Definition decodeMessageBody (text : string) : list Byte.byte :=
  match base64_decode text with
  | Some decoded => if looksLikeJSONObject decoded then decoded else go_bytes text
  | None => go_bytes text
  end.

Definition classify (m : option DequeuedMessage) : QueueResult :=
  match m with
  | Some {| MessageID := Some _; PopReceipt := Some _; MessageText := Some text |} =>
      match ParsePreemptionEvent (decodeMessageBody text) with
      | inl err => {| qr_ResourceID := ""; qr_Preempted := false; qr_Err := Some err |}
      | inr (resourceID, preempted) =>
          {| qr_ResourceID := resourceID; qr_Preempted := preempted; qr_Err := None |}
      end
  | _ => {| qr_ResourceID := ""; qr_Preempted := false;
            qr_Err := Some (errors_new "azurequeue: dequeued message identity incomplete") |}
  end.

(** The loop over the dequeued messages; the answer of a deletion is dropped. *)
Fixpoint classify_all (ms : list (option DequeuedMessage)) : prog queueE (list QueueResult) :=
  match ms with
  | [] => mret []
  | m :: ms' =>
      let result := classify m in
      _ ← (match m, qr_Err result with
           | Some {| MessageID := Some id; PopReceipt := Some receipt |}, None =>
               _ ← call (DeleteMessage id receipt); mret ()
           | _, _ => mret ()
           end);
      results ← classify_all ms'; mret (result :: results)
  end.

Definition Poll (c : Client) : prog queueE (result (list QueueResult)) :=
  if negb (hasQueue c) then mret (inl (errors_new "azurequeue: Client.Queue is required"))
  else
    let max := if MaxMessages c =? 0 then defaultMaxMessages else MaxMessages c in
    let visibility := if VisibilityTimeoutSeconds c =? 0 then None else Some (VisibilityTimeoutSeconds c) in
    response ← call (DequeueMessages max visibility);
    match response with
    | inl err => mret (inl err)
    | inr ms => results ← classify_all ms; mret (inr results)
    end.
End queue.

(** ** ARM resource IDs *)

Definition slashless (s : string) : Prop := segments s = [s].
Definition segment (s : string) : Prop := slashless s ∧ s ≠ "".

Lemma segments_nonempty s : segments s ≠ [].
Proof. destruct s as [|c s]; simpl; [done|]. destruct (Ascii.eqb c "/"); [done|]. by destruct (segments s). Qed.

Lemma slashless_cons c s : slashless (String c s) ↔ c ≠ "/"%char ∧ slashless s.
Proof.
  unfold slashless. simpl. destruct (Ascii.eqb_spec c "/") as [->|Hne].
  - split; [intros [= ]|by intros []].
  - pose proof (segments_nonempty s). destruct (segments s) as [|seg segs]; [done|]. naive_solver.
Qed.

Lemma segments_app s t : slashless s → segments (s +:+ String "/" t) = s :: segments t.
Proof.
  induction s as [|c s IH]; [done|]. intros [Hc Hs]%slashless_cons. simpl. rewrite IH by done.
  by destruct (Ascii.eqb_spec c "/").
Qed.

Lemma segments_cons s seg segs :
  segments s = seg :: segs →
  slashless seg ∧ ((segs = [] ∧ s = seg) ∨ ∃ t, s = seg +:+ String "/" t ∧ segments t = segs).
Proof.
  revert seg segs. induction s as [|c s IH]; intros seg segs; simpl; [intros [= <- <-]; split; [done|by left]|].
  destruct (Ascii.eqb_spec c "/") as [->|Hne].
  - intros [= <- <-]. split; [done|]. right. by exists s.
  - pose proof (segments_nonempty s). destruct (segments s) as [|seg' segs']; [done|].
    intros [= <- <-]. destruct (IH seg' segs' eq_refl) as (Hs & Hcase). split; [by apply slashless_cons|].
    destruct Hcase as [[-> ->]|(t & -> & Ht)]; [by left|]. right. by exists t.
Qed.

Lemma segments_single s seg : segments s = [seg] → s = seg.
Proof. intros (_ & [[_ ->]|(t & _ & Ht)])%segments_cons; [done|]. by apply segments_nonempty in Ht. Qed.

·····

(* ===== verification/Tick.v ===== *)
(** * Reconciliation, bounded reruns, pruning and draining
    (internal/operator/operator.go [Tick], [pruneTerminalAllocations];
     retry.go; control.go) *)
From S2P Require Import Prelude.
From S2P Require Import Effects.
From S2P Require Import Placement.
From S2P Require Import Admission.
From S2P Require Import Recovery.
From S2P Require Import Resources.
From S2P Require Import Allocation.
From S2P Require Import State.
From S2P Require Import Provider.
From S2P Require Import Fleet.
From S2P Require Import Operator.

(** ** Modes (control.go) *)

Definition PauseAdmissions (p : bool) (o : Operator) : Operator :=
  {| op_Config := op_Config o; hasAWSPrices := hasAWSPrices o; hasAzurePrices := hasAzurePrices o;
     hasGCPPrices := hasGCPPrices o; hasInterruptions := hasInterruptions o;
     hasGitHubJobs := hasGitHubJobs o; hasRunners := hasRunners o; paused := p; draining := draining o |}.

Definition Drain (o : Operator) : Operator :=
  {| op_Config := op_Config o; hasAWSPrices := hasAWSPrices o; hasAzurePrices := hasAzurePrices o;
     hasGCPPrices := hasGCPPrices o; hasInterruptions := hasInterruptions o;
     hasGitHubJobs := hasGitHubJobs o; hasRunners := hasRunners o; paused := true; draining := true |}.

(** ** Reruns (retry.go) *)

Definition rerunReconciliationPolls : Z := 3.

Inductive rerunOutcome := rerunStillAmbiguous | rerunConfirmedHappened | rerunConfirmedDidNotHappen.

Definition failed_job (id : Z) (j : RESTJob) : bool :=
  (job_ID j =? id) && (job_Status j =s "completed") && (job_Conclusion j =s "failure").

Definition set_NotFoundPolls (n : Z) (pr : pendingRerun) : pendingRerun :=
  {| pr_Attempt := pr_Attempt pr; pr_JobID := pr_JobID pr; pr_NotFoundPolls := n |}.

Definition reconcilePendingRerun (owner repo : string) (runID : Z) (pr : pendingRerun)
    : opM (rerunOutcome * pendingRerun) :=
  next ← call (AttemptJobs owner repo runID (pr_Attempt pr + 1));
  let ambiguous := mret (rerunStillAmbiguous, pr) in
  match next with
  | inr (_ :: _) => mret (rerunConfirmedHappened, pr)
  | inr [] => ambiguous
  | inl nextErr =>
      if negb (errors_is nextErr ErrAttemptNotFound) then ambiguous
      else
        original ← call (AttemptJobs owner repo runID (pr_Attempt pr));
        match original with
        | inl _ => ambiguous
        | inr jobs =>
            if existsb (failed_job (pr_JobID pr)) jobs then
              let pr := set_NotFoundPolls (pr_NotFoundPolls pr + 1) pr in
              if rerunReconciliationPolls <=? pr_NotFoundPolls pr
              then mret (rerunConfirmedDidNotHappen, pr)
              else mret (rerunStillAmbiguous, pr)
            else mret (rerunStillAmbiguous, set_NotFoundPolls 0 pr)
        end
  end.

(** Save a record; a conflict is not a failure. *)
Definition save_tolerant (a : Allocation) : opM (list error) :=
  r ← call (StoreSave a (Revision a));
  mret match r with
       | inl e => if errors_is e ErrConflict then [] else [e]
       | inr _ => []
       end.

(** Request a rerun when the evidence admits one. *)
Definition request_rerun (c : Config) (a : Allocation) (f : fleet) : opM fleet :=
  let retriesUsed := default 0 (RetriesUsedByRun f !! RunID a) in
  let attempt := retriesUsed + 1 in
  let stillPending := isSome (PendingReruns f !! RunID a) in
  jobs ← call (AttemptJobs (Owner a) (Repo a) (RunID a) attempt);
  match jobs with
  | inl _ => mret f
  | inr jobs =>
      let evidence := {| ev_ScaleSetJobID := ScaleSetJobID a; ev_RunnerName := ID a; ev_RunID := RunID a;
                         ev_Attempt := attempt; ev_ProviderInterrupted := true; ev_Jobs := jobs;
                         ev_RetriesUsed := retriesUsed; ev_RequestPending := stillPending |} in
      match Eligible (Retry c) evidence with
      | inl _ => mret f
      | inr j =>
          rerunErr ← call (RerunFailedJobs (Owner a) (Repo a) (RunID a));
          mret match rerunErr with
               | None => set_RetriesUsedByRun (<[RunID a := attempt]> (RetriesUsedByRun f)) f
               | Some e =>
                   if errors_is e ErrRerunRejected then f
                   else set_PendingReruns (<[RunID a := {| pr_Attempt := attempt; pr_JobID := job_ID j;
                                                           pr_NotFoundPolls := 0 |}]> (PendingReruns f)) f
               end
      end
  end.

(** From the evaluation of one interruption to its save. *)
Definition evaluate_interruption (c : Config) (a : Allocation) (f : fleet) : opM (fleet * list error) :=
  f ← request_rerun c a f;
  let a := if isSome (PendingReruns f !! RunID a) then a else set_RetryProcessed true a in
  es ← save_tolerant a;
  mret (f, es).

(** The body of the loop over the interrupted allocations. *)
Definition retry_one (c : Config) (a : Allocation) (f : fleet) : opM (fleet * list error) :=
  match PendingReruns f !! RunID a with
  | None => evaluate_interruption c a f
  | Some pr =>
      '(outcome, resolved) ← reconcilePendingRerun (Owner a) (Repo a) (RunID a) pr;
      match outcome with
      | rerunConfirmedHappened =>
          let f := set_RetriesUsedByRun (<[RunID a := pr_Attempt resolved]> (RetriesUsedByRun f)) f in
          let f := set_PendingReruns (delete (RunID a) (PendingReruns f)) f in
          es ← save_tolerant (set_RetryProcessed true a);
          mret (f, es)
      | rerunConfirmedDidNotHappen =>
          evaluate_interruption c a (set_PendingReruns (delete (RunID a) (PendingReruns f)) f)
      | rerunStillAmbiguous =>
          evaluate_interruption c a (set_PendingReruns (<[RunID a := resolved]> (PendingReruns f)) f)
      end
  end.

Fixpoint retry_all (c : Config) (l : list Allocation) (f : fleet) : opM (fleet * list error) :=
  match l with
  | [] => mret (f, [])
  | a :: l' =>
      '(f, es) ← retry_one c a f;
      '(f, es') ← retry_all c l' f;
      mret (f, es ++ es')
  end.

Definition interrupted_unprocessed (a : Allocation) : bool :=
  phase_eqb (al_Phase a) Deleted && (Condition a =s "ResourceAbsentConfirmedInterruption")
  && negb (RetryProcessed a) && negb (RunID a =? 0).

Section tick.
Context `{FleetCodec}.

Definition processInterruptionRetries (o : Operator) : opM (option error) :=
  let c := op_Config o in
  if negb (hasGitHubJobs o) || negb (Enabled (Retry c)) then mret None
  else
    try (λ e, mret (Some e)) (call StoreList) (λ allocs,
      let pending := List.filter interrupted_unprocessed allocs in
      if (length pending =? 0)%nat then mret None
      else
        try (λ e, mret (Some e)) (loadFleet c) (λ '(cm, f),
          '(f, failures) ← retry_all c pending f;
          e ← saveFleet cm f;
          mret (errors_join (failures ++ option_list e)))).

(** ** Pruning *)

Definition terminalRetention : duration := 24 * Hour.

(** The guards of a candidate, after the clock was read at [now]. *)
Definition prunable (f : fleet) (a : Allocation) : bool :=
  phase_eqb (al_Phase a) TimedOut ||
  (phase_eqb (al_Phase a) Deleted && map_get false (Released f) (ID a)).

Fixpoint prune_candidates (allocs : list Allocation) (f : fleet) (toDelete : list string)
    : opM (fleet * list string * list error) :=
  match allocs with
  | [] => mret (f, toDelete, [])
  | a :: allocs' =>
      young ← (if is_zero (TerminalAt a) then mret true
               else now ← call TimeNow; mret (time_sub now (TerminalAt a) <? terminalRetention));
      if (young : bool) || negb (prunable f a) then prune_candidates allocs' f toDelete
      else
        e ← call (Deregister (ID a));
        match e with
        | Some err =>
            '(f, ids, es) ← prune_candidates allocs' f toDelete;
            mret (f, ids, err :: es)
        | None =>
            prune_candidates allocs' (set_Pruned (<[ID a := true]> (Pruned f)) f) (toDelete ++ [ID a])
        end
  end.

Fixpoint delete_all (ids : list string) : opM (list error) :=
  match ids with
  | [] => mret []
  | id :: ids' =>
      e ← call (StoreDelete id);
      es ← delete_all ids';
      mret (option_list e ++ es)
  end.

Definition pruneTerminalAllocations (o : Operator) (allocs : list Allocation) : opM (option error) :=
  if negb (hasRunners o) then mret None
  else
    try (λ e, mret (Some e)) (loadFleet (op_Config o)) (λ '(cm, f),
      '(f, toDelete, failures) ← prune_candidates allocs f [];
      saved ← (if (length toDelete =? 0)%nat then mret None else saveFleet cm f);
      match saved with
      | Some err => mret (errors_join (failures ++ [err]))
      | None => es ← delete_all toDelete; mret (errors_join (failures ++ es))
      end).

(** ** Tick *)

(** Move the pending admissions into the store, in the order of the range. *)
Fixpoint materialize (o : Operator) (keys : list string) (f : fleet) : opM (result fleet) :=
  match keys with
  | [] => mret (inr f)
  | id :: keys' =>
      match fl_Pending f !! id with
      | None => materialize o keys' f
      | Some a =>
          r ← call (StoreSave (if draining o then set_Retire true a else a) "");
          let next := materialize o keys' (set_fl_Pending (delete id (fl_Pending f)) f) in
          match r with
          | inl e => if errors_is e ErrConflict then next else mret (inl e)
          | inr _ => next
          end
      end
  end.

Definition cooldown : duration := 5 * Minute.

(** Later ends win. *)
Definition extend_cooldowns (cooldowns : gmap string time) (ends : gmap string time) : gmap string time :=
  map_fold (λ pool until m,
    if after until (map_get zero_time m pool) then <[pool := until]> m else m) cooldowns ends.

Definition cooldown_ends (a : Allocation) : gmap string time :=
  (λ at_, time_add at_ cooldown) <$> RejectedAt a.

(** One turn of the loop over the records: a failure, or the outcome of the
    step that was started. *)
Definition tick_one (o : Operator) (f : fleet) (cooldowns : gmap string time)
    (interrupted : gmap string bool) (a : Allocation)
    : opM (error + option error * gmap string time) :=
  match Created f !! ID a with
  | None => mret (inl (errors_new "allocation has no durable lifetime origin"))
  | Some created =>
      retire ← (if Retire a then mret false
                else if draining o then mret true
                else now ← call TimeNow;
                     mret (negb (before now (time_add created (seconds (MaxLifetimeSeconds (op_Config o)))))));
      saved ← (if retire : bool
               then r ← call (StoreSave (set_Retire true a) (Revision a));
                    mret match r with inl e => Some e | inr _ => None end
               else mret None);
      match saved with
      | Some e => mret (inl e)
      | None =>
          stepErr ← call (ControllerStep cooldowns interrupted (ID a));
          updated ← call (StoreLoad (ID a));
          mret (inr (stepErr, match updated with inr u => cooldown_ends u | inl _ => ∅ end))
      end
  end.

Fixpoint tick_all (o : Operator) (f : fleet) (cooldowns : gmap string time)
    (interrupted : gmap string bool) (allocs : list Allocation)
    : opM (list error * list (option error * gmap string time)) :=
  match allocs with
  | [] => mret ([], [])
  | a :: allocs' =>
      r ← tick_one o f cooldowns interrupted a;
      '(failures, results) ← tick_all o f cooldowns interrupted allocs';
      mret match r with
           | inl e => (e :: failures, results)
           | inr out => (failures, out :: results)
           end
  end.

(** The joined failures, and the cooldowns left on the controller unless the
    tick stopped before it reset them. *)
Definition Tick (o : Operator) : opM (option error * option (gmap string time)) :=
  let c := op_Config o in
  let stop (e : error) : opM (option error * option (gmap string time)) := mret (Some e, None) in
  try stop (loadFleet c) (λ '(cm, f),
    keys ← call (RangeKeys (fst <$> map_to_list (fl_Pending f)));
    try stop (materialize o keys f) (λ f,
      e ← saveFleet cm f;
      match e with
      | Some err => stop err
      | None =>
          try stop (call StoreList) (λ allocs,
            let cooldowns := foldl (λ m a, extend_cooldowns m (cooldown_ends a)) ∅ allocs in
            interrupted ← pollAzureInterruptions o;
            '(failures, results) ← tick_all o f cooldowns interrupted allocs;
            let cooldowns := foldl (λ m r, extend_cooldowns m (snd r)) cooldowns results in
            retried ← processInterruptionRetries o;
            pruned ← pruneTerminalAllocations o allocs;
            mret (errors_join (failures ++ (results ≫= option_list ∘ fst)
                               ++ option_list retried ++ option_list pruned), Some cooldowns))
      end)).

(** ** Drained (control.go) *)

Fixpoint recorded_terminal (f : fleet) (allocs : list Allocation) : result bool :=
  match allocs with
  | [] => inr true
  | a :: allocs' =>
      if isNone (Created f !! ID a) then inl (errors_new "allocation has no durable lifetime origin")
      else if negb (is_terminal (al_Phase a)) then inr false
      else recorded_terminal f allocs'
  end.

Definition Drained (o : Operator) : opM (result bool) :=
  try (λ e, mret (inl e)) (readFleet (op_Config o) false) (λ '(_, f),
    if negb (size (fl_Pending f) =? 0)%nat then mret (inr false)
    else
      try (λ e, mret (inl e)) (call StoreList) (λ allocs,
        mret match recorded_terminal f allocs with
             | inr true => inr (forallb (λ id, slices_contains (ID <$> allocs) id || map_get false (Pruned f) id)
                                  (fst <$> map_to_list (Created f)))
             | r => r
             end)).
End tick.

·····

__WHAT TO PRODUCE__:
Work out how many lines of the data include the word "Prop". Then write only that number.

__SOLUTION FOR THIS PROBLEM__:
2